The shutdown of Hangouts is the latest chapter in the mess that is Google’s messaging story. Google Talk was launched 17 years ago and Google still doesn’t have a competitive messaging platform. Part of the reason we’re on Google’s 10 millionth Mail app is that there’s no solid, stable home for Mail inside Google. The 2022 messaging lineup is a prime example. You have the Google Workspace team making Google Chat – it’s the Google business team making a competitor to Slack – and then there’s Google Messages – kind of a carrier-centric competitor to Apple’s iMessage – which is apparently from the Android team. Is the team that makes Android bigger or smaller than the team that makes Gmail and the rest of Google apps? Both have their understandable reasons for seeking messaging, but splitting Google’s user base between two incompatible products makes it difficult for either project to achieve impact. Besides those two big projects, there’s also Google Voice and a bunch of siled messaging services in apps like Google Photos and Google Pay.

Once upon a time, Google tried to fix this problem. Messaging was supposed to have a real home at Google, and that home was supposed to be (dramatic thunderclap) Google+. In 2011, then Google CEO Larry Page decided that social was the future and launched the Google+ project across the company. The head of G+ was given the title of “Senior Vice President”, making him one of eight people who reported directly to Page, enshrining Google+ as one of Google’s main pillars. This division was supposed to take full ownership of messaging and launched its messaging project, Google+ Hangouts, two years later.

Hangouts, codenamed “Project Babel”, was tasked with – get this –unifying Google Mail Wallet. Google had four messaging apps back then, Google+ Messenger, Google Talk, Android’s SMS app, and Google Voice. Hangouts launched in 2013, and by the end of the year integrated SMS messages. In 2014, the app was fully operational and featured Hangouts messages, SMS and Google Voice in one app, all available from your phone or anywhere on the internet. With the release of Android 4.4 in 2013, it has been no standalone Android SMS app. Hangouts was the only default SMS option.

Google had built its iMessage clone, and it was an amazing service. All your communications were available from a single messaging app in an easy to use interface. Google also had tangible advantages over iMessage, thanks to broad cross-platform compatibility. Hangouts was on Android, iOS, the web, and in Gmail. That meant the service ran natively on phones, watches, cars, tablets, web browsers, and even Google Glass at one point. Google would likely have a solid foundation in messaging today if it continued to update and invest in Hangouts.

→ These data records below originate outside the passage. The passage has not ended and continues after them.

Lemma insert_rebalance_spec m k t sp :
  rep m0 m k t sp -> ins_inv k t ->
  wp (ofi_insert_rebalance (rt t)) (fun _ m' => exists t' n, rep m0 m' [] t' sp /\
    elems t' = elems (plug k t) /\ rbt n t' /\ col t' = BLACK) m.
Proof.
  intros H Hinv. unfold ofi_insert_rebalance. apply wp_bind, wp_gets, wp_bind.
  eapply wp_mono; [apply (insert_loop_spec _ m k t sp H Hinv)|]; [pose proof (rep_depth _ _ _ _ _ H); lia|].
  cbn beta. intros _ m1 (t1 & n & H1 & He1 & Hb1). apply wp_bind, wp_gets. rewrite (rep_at_root _ _ _ _ H1).
  eapply wp_mono; [by apply set_black_spec|]. cbn beta. intros _ m2 H2. exists (blacken t1), n.
  rewrite blacken_elems. split_and!; try done. by destruct t1.
Qed.
End Insert.

(** ** Comparisons and order *)

(** Along the elements, a comparison with the key goes from [Gt] over [Eq]
    to [Lt]. *)
Definition cmp_mono (cmp : Z -> comparison) (l : list (Z * Z)) : Prop :=
  StronglySorted (fun x y : Z * Z => (cmp y.2 = Gt -> cmp x.2 = Gt) /\ (cmp x.2 = Lt -> cmp y.2 = Lt)) l.

Lemma sorted_app {A} (R : A -> A -> Prop) l1 l2 :
  StronglySorted R (l1 ++ l2) <-> StronglySorted R l1 /\ StronglySorted R l2 /\ forall x y, x ∈ l1 -> y ∈ l2 -> R x y.
Proof.
  induction l1 as [|x l1 IH]; cbn.
  - split; [|tauto]. intros H. split_and!; [constructor|done|]. by intros x y ?%elem_of_nil.
  - split.
    + intros [H Hx]%StronglySorted_inv. apply IH in H as (H1 & H2 & H3). apply Forall_app in Hx as [Hx1 Hx2].
      split_and!; [by constructor|done|]. intros a b [-> |Ha]%elem_of_cons Hb; [|auto]. rewrite Forall_forall in Hx2. auto.
    + intros (H1 & H2 & H3). apply StronglySorted_inv in H1 as [H1 Hx]. constructor.
      * apply IH. split_and!; auto. intros a b Ha. apply H3. by apply list_elem_of_further.
      * apply Forall_app. split; [done|]. apply Forall_forall. intros b Hb. apply H3; [apply list_elem_of_here|done].
Qed.

(** What lies to the left of a node that compares [Gt], and to the right of
    one that compares [Lt]. *)
Lemma cmp_mono_node cmp l a d r : cmp_mono cmp (l ++ (a, d) :: r) ->
  (cmp d = Gt -> Forall (fun x => cmp x.2 = Gt) l) /\ (cmp d = Lt -> Forall (fun x => cmp x.2 = Lt) r).
Proof.
  unfold cmp_mono. rewrite sorted_app. intros (_ & [_ Hr]%StronglySorted_inv & Hl). split; intros Hc.
  - apply Forall_forall. intros x Hx. by apply (Hl x (a, d) Hx (list_elem_of_here _ _)).
  - eapply Forall_impl; [exact Hr|]. cbn. intros x [_ Hx]. auto.
Qed.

However, Hangout’s home was already falling apart in 2014. Amid complaints that Google+ was a “ghost town”, the knives came out for the service. Google+ Senior Vice President and Project Engine Vic Gundotra left Google, and on the same day reports surfaced that Google+ resources would be drastically reduced and the forced integration of Google+ across Google would end. Hangouts was stuck in a dying division, and while some projects like Google+ Photos managed to turn into a stable landing spot, Hangouts didn’t, and in 2015 you’d regularly see customer complaints that the project was underfunded.

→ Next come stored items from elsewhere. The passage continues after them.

Lemma free_entries_spec l s held :
  ok s -> cache_ok (co_get s) held -> NoDup l -> Forall (loose (co_get s) held) l ->
  wp (free_entries l) (fun _ s' => ok s' /\ cache_ok (co_get s') held /\
    co_get s' = (co_get s) <| mc_free ::= fun f => reverse l ++ f |>) s.
Proof.
  revert s. induction l as [|h l IH]; intros s Hok Hc Hnd Hl; cbn [free_entries].
  { wp_pure. split_and!; [done..|]. by destruct (co_get s). }
  apply NoDup_cons in Hnd as [Hh Hnd]. apply Forall_cons in Hl as [Hlh Hl].
  apply wp_bind. eapply wp_mono; [by apply (free_entry_spec h s held)|]. cbn beta. intros _ s2 (Hok2 & Hc2 & E2).
  eapply wp_mono; [apply IH; [done|done|done|]|].
  - rewrite E2. rewrite Forall_forall in Hl |- *. intros x Hx.
    destruct (Hl x Hx) as (? & ? & ? & ? & ?). unfold loose. mc_simpl. rewrite not_elem_of_cons. split_and!; auto.
    by intros ->.
  - cbn beta. intros _ s3 (? & ? & E3). split_and!; [done..|]. rewrite E3, E2. destruct (co_get s). mc_simpl.
    rewrite reverse_cons. unfold set_field. mc_simpl. by rewrite <- app_assoc.
Qed.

The other “problem” with Hangouts is that it was a strike against mobile operators. Combining SMS and an over-the-top messaging service into one app was something carriers didn’t like. They wanted something SMS-focused and SMS-only, so users wouldn’t dare be tempted into not using a carrier product. Google relented and introduced standalone Google Messages in the next version of Android. With Google’s lack of organization and guts, Hangouts’ reign as Google’s best all-in-one messaging service only lasted about a year. Hangouts continued to roll as a discontinued zombie product that was even better than the plethora of new messaging services that Google would later release, and today it’s finally being phased out.